━━ LISTED RECORDS
(** [standard]: InterfaceType is GUID_BUS_INTERFACE_STANDARD.  The status, and [*Interface] when it is filled. *)
Definition VnvmePdoQueryInterface (standard : bool) (Size Version : Z) : NTSTATUS * option BUS_INTERFACE_STANDARD :=
  if negb standard then (STATUS_NOT_SUPPORTED, None)
  else if negb (Version =? 1) || (Size <? sizeof_BUS_INTERFACE_STANDARD) then (STATUS_INVALID_PARAMETER, None)
  else
    (STATUS_SUCCESS,
     Some (mkBusInterface sizeof_BUS_INTERFACE_STANDARD 1 VnvmeInterfaceReference VnvmeInterfaceDereference
             VnvmeInterfaceTranslateBusAddress VnvmeInterfaceGetDmaAdapter VnvmeInterfaceSetBusData VnvmeInterfaceGetBusData)).

(** ** Properties *)

(** The capability list from the pointer at [PCI_CAPABILITY_PTR]. *)
Fixpoint capabilities (fuel : nat) (config : mem) (ptr : Z) : list (Z * Z) :=
  match fuel with
  | O => []
  | S fuel => if ptr =? 0 then [] else (ptr, rd8 config ptr) :: capabilities fuel config (rd8 config (ptr + 1))
  end.

(** What identifies the function: vendor, device, revision, class code and the
    head of the capability list. *)
Definition identity (config : mem) : Z * Z * Z * Z * Z :=
  (load_le config PCI_VENDOR_ID 2, load_le config PCI_DEVICE_ID 2, load_le config PCI_REVISION_ID 1,
   load_le config PCI_CLASS_CODE 3, load_le config PCI_CAPABILITY_PTR 1).

Definition nvme_identity : Z * Z * Z * Z * Z := (VNVME_VENDOR_ID, VNVME_DEVICE_ID, VNVME_REVISION_ID, 0x010802, 0x40).

Definition config_space (s : KState) : option mem := pdo_PcieConfig (ks_pdo s).

(** The configuration space comes up as an NVMe function: vendor, device and
    class code, with a capability list that links power management, MSI, MSI-X
    and PCI Express and ends. *)
Lemma VnvmeAllocatePcieConfig_nvme (s s' : KState) :
  VnvmeAllocatePcieConfig s = Ok (STATUS_SUCCESS, s') ->
  exists config, config_space s' = Some config /\ identity config = nvme_identity /\
    capabilities 10 config (rd8 config PCI_CAPABILITY_PTR) = [(0x40, 0x01); (0x50, 0x05); (0x60, 0x11); (0x70, 0x10)].
Proof.
  unfold VnvmeAllocatePcieConfig, alloc, mbind, M_bind. destruct (ExAllocatePool2 _ _); [|done].
  destruct s as [? [] ? ? ? ?]. intros [= <-]. eexists. split; [reflexivity|]. by vm_compute.
Qed.
(* ===== verification/AdminCmd.v ===== *)
(** Admin commands: [vnvme/admin_cmd.c].

    A handler takes the fetched command and posts its completion on the admin
    completion queue; the data an Identify or a Get Log Page returns is built
    in a pool block and copied to the host page PRP1 names. *)
From stdpp Require Import gmap.
From S2P Require Import Prelude NvmeSpec Kernel Config Storage State Shm Prp Queue.
Open Scope Z_scope.
Open Scope c_scope.

Section AdminCmd.
Context {W : WinKernel}.

(** ** Completions *)

Definition admin_completion (s : KState) (Cid Dw0 Sct Sc : Z) : NVME_COMPLETION :=
  zero_completion
    <| cpl_CID := Cid |> <| cpl_DW0 := Dw0 |> <| cpl_SQID := 0 |>
    <| cpl_SQHD := u16 (pdo_LastAdminSqTail (ks_pdo s)) |>
    <| cpl_Status := NvmeMakeStatus Sct Sc (u8 (pdo_AdminCqPhase (ks_pdo s))) |>.

Definition PostSuccessCompletion (Cid Dw0 : Z) : M KState NTSTATUS :=
  s ← get;
  VnvmePostCompletion 0 (admin_completion s Cid Dw0 0 0).

Definition PostErrorCompletion (Cid Sct Sc : Z) : M KState NTSTATUS :=
  s ← get;
  VnvmePostCompletion 0 (admin_completion s Cid 0 Sct Sc).

(** The end of the data commands: the block goes to PRP1, and the command
    completes with a transfer error or with success. *)
Definition return_data (Command : NVME_COMMAND) (data : mem) (Length : Z) : M KState NTSTATUS :=
  status ← VnvmeWriteToHostMemory (cmd_PRP1 Command) (Block Length data) Length;
  if negb (NT_SUCCESS status) then PostErrorCompletion (cmd_CID Command) NVME_SCT_GENERIC NVME_SC_DATA_TRANSFER_ERROR
  else PostSuccessCompletion (cmd_CID Command) 0.

(** ** Identify *)

(** NVME_IDENTIFY_CONTROLLER_DATA as HandleIdentifyController fills it in. *)
Definition identify_controller_data (p : VNVME_PDO_CONTEXT) : mem :=
  let m := store_all [(0x00, 2%nat, 0x1B36); (0x02, 2%nat, 0x1B36)] mem_zero in
  let m := mem_copy m 0x04 (str_mem "VNVME00000000001    ") 0 20 in
  let m := mem_copy m 0x18 (str_mem "Virtual NVMe Controller                 ") 0 40 in
  let m := mem_copy m 0x40 (str_mem "1.0.0   ") 0 8 in
  store_all
    [ (0x48, 1%nat, 6); (0x4D, 1%nat, 5); (0x4E, 2%nat, u16 (pdo_ControllerId p)); (0x50, 4%nat, 0x00010400);
      (0x100, 2%nat, 0x0006); (0x102, 1%nat, 3); (0x103, 1%nat, 3); (0x104, 1%nat, 0x02); (0x105, 1%nat, 0x00);
      (0x106, 1%nat, 63); (0x107, 1%nat, 0);
      (0x200, 1%nat, 0x66); (0x201, 1%nat, 0x44);
      (0x204, 4%nat, if 0 <? pdo_NamespaceCount p then pdo_NamespaceCount p else 1);
      (0x208, 2%nat, 0x001F); (0x20D, 1%nat, 0x01); (0x20E, 2%nat, 0); (0x210, 2%nat, 0) ] m.

Definition HandleIdentifyController (Command : NVME_COMMAND) : M KState NTSTATUS :=
  ok ← alloc 4096;
  if negb ok then PostErrorCompletion (cmd_CID Command) NVME_SCT_GENERIC NVME_SC_INTERNAL_ERROR
  else
    s ← get;
    return_data Command (identify_controller_data (ks_pdo s)) 4096.

(** NVME_IDENTIFY_NAMESPACE_DATA; the last two stores are the bit-fields of LBAF[0]. *)
Definition identify_namespace_data (ns : VNVME_NAMESPACE) : mem :=
  let NSFEAT := if ns_ThinProvisioned ns then Z.lor (ns_NsFeatures ns) 0x01 else ns_NsFeatures ns in
  let m := store_all
    [ (0x00, 8%nat, ns_TotalBlocks ns); (0x08, 8%nat, ns_TotalBlocks ns); (0x10, 8%nat, ns_TotalBlocks ns);
      (0x18, 1%nat, NSFEAT); (0x19, 1%nat, ns_NumberOfLbaFormats ns); (0x1A, 1%nat, ns_FormattedLbaSize ns);
      (0x1B, 1%nat, 0); (0x1C, 1%nat, 0); (0x1D, 1%nat, 0) ] mem_zero in
  let m := mem_copy m 0x68 (bytes_mem (ns_Nguid ns)) 0 16 in
  let m := mem_copy m 0x78 (bytes_mem (ns_Eui64 ns)) 0 8 in
  store_all [ (0x82, 1%nat, if ns_BlockSize ns =? 4096 then 12 else 9); (0x80, 2%nat, 0); (0x83, 1%nat, 0) ] m.

Definition HandleIdentifyNamespace (Command : NVME_COMMAND) : M KState NTSTATUS :=
  let nsid := cmd_NSID Command in
  let fail sc := PostErrorCompletion (cmd_CID Command) NVME_SCT_GENERIC sc in
  if negb (VNVME_NSID_VALID nsid) then fail NVME_SC_INVALID_NAMESPACE
  else
    s ← get;
    ns ← of_opt (arr_get (pdo_Namespaces (ks_pdo s)) (VNVME_NSID_TO_INDEX nsid));
    if negb (ns_Active ns) then fail NVME_SC_INVALID_NAMESPACE
    else
      ok ← alloc 4096;
      if negb ok then fail NVME_SC_INTERNAL_ERROR
      else return_data Command (identify_namespace_data ns) 4096.

(** The loop of HandleIdentifyActiveNsList; [n] is [VNVME_MAX_NAMESPACES - i]. *)
Fixpoint active_ns_loop (n : nat) (Namespaces : list VNVME_NAMESPACE) (i index : Z) (nsList : mem) : option mem :=
  match n with
  | O => Some nsList
  | S n =>
      if negb (index <? 1024) then Some nsList
      else
        ns ← arr_get Namespaces i;
        if ns_Active ns then active_ns_loop n Namespaces (i + 1) (index + 1) (store_le nsList (index * 4) 4 (i + 1))
        else active_ns_loop n Namespaces (i + 1) index nsList
  end.

Definition HandleIdentifyActiveNsList (Command : NVME_COMMAND) : M KState NTSTATUS :=
  let startNsid := cmd_NSID Command in
  ok ← alloc VNVME_NVME_PAGE_SIZE;
  if negb ok then PostErrorCompletion (cmd_CID Command) NVME_SCT_GENERIC NVME_SC_INTERNAL_ERROR
  else
    s ← get;
    nsList ← of_opt (active_ns_loop (Z.to_nat (VNVME_MAX_NAMESPACES - startNsid)) (pdo_Namespaces (ks_pdo s)) startNsid 0 mem_zero);
    return_data Command nsList VNVME_NVME_PAGE_SIZE.

Definition HandleIdentify (Command : NVME_COMMAND) : M KState NTSTATUS :=
  let cns := Z.land (cmd_CDW10 Command) 0xFF in
  if cns =? 0x00 then HandleIdentifyNamespace Command
  else if cns =? 0x01 then HandleIdentifyController Command
  else if cns =? 0x02 then HandleIdentifyActiveNsList Command
  else PostErrorCompletion (cmd_CID Command) NVME_SCT_GENERIC NVME_SC_INVALID_FIELD.

(** ** Queue management *)

Definition cdw_low (cdw : Z) : Z := Z.land cdw 0xFFFF.
Definition cdw_high (cdw : Z) : Z := Z.land (Z.shiftr cdw 16) 0xFFFF.

Definition HandleCreateIoCq (Command : NVME_COMMAND) : M KState NTSTATUS :=
  let qid := cdw_low (cmd_CDW10 Command) in
  let qsize := cdw_high (cmd_CDW10 Command) +₁₆ 1 in
  let fail sc := PostErrorCompletion (cmd_CID Command) NVME_SCT_COMMAND sc in
  if negb (VNVME_IO_QUEUE_ID_VALID qid) then fail NVME_SC_INVALID_QUEUE_ID
  else if qsize <? 2 then fail NVME_SC_INVALID_QUEUE_SIZE
  else
    s ← get;
    cq ← of_opt (arr_get (pdo_IoCq (ks_pdo s)) (VNVME_QUEUE_ID_TO_INDEX qid));
    if qs_Created cq then fail NVME_SC_INVALID_QUEUE_ID
    else
      iocq_update (VNVME_QUEUE_ID_TO_INDEX qid) (fun q => q
        <| qs_BaseAddress := cmd_PRP1 Command |> <| qs_Size := qsize |> <| qs_Head := 0 |> <| qs_Tail := 0 |>
        <| qs_PhaseTag := true |> <| qs_Created := true |>);;
      PostSuccessCompletion (cmd_CID Command) 0.

Definition HandleCreateIoSq (Command : NVME_COMMAND) : M KState NTSTATUS :=
  let qid := cdw_low (cmd_CDW10 Command) in
  let qsize := cdw_high (cmd_CDW10 Command) +₁₆ 1 in
  let cqid := cdw_high (cmd_CDW11 Command) in
  let fail sc := PostErrorCompletion (cmd_CID Command) NVME_SCT_COMMAND sc in
  if negb (VNVME_IO_QUEUE_ID_VALID qid) then fail NVME_SC_INVALID_QUEUE_ID
  else if qsize <? 2 then fail NVME_SC_INVALID_QUEUE_SIZE
  else if negb (VNVME_IO_QUEUE_ID_VALID cqid) then fail NVME_SC_CQ_INVALID
  else
    s ← get;
    cq ← of_opt (arr_get (pdo_IoCq (ks_pdo s)) (VNVME_QUEUE_ID_TO_INDEX cqid));
    if negb (qs_Created cq) then fail NVME_SC_CQ_INVALID
    else
      sq ← of_opt (arr_get (pdo_IoSq (ks_pdo s)) (VNVME_QUEUE_ID_TO_INDEX qid));
      if qs_Created sq then fail NVME_SC_INVALID_QUEUE_ID
      else
        iosq_update (VNVME_QUEUE_ID_TO_INDEX qid) (fun q => q
          <| qs_BaseAddress := cmd_PRP1 Command |> <| qs_Size := qsize |> <| qs_Head := 0 |> <| qs_Tail := 0 |>
          <| qs_CqId := cqid |> <| qs_Created := true |>);;
        pdo_update (fun p => if pdo_IoQueueCount p <? qid then p <| pdo_IoQueueCount := qid |> else p);;
        PostSuccessCompletion (cmd_CID Command) 0.

Definition HandleDeleteIoCq (Command : NVME_COMMAND) : M KState NTSTATUS :=
  let qid := cdw_low (cmd_CDW10 Command) in
  let fail sc := PostErrorCompletion (cmd_CID Command) NVME_SCT_COMMAND sc in
  if negb (VNVME_IO_QUEUE_ID_VALID qid) then fail NVME_SC_INVALID_QUEUE_ID
  else
    s ← get;
    cq ← of_opt (arr_get (pdo_IoCq (ks_pdo s)) (VNVME_QUEUE_ID_TO_INDEX qid));
    if negb (qs_Created cq) then fail NVME_SC_INVALID_QUEUE_ID
    else if existsb (fun q => qs_Created q && (qs_CqId q =? qid)) (pdo_IoSq (ks_pdo s)) then fail NVME_SC_INVALID_QUEUE_DELETION
    else
      iocq_update (VNVME_QUEUE_ID_TO_INDEX qid) (fun _ => zero_queue);;
      PostSuccessCompletion (cmd_CID Command) 0.

Definition HandleDeleteIoSq (Command : NVME_COMMAND) : M KState NTSTATUS :=
  let qid := cdw_low (cmd_CDW10 Command) in
  let fail sc := PostErrorCompletion (cmd_CID Command) NVME_SCT_COMMAND sc in
  if negb (VNVME_IO_QUEUE_ID_VALID qid) then fail NVME_SC_INVALID_QUEUE_ID
  else
    s ← get;
    sq ← of_opt (arr_get (pdo_IoSq (ks_pdo s)) (VNVME_QUEUE_ID_TO_INDEX qid));
    if negb (qs_Created sq) then fail NVME_SC_INVALID_QUEUE_ID
    else
      iosq_update (VNVME_QUEUE_ID_TO_INDEX qid) (fun _ => zero_queue);;
      PostSuccessCompletion (cmd_CID Command) 0.

(** ** Features *)

Definition HandleSetFeatures (Command : NVME_COMMAND) : M KState NTSTATUS :=
  let fid := Z.land (cmd_CDW10 Command) 0xFF in
  let cid := cmd_CID Command in
  if (fid =? 0x01) || (fid =? 0x02) || (fid =? 0x04) || (fid =? 0x05) || (fid =? 0x06) then PostSuccessCompletion cid 0
  else if fid =? 0x07 then
    s ← get;
    let ncqr := cdw_low (cmd_CDW11 Command) in
    let nsqr := cdw_high (cmd_CDW11 Command) in
    let maxQueues := u16 (CONFIG_MAX_IO_QUEUES s) in
    let ncqa := if maxQueues <? ncqr then maxQueues else ncqr in
    let nsqa := if maxQueues <? nsqr then maxQueues else nsqr in
    pdo_update (fun p => p <| pdo_MaxIoQueues := if ncqa <? nsqa then ncqa else nsqa |>);;
    PostSuccessCompletion cid (Z.lor ncqa (u32 (Z.shiftl nsqa 16)))
  else if (fid =? 0x0B) || (fid =? 0x0C) then PostSuccessCompletion cid 0
  else PostErrorCompletion cid NVME_SCT_GENERIC NVME_SC_INVALID_FIELD.

(** DW0 of the completion of a Get Features, when the feature is known. *)
Definition feature_value (p : VNVME_PDO_CONTEXT) (fid : Z) : option Z :=
  if fid =? 0x01 then Some 0x00000000
  else if fid =? 0x02 then Some 0x00000000
  else if fid =? 0x04 then Some 0x0157
  else if fid =? 0x05 then Some 0x00000000
  else if fid =? 0x06 then Some 0x00000001
  else if fid =? 0x07 then Some (Z.lor (pdo_MaxIoQueues p) (u32 (Z.shiftl (pdo_MaxIoQueues p) 16)))
  else if fid =? 0x0B then Some 0x00000000
  else None.

Definition HandleGetFeatures (Command : NVME_COMMAND) : M KState NTSTATUS :=
  s ← get;
  match feature_value (ks_pdo s) (Z.land (cmd_CDW10 Command) 0xFF) with
  | Some dw0 => PostSuccessCompletion (cmd_CID Command) dw0
  | None => PostErrorCompletion (cmd_CID Command) NVME_SCT_GENERIC NVME_SC_INVALID_FIELD
  end.

(** ** The other commands *)

Definition HandleAbort (Command : NVME_COMMAND) : M KState NTSTATUS := PostSuccessCompletion (cmd_CID Command) 1.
━━━━
DESCRIPTION OF THE TASK - Output the lines above exactly, but only those between the line holding "and PCI Express and ends. *)" and the line holding "(** NVME_IDENTIFY_CONTROLLER_DATA as", inclusive.

SOLUTION TO THIS EXERCISE -
    and PCI Express and ends. *)
Lemma VnvmeAllocatePcieConfig_nvme (s s' : KState) :
  VnvmeAllocatePcieConfig s = Ok (STATUS_SUCCESS, s') ->
  exists config, config_space s' = Some config /\ identity config = nvme_identity /\
    capabilities 10 config (rd8 config PCI_CAPABILITY_PTR) = [(0x40, 0x01); (0x50, 0x05); (0x60, 0x11); (0x70, 0x10)].
Proof.
  unfold VnvmeAllocatePcieConfig, alloc, mbind, M_bind. destruct (ExAllocatePool2 _ _); [|done].
  destruct s as [? [] ? ? ? ?]. intros [= <-]. eexists. split; [reflexivity|]. by vm_compute.
Qed.
(* ===== verification/AdminCmd.v ===== *)
(** Admin commands: [vnvme/admin_cmd.c].

    A handler takes the fetched command and posts its completion on the admin
    completion queue; the data an Identify or a Get Log Page returns is built
    in a pool block and copied to the host page PRP1 names. *)
From stdpp Require Import gmap.
From S2P Require Import Prelude NvmeSpec Kernel Config Storage State Shm Prp Queue.
Open Scope Z_scope.
Open Scope c_scope.

Section AdminCmd.
Context {W : WinKernel}.

(** ** Completions *)

Definition admin_completion (s : KState) (Cid Dw0 Sct Sc : Z) : NVME_COMPLETION :=
  zero_completion
    <| cpl_CID := Cid |> <| cpl_DW0 := Dw0 |> <| cpl_SQID := 0 |>
    <| cpl_SQHD := u16 (pdo_LastAdminSqTail (ks_pdo s)) |>
    <| cpl_Status := NvmeMakeStatus Sct Sc (u8 (pdo_AdminCqPhase (ks_pdo s))) |>.

Definition PostSuccessCompletion (Cid Dw0 : Z) : M KState NTSTATUS :=
  s ← get;
  VnvmePostCompletion 0 (admin_completion s Cid Dw0 0 0).

Definition PostErrorCompletion (Cid Sct Sc : Z) : M KState NTSTATUS :=
  s ← get;
  VnvmePostCompletion 0 (admin_completion s Cid 0 Sct Sc).

(** The end of the data commands: the block goes to PRP1, and the command
    completes with a transfer error or with success. *)
Definition return_data (Command : NVME_COMMAND) (data : mem) (Length : Z) : M KState NTSTATUS :=
  status ← VnvmeWriteToHostMemory (cmd_PRP1 Command) (Block Length data) Length;
  if negb (NT_SUCCESS status) then PostErrorCompletion (cmd_CID Command) NVME_SCT_GENERIC NVME_SC_DATA_TRANSFER_ERROR
  else PostSuccessCompletion (cmd_CID Command) 0.

(** ** Identify *)

(** NVME_IDENTIFY_CONTROLLER_DATA as HandleIdentifyController fills it in. *)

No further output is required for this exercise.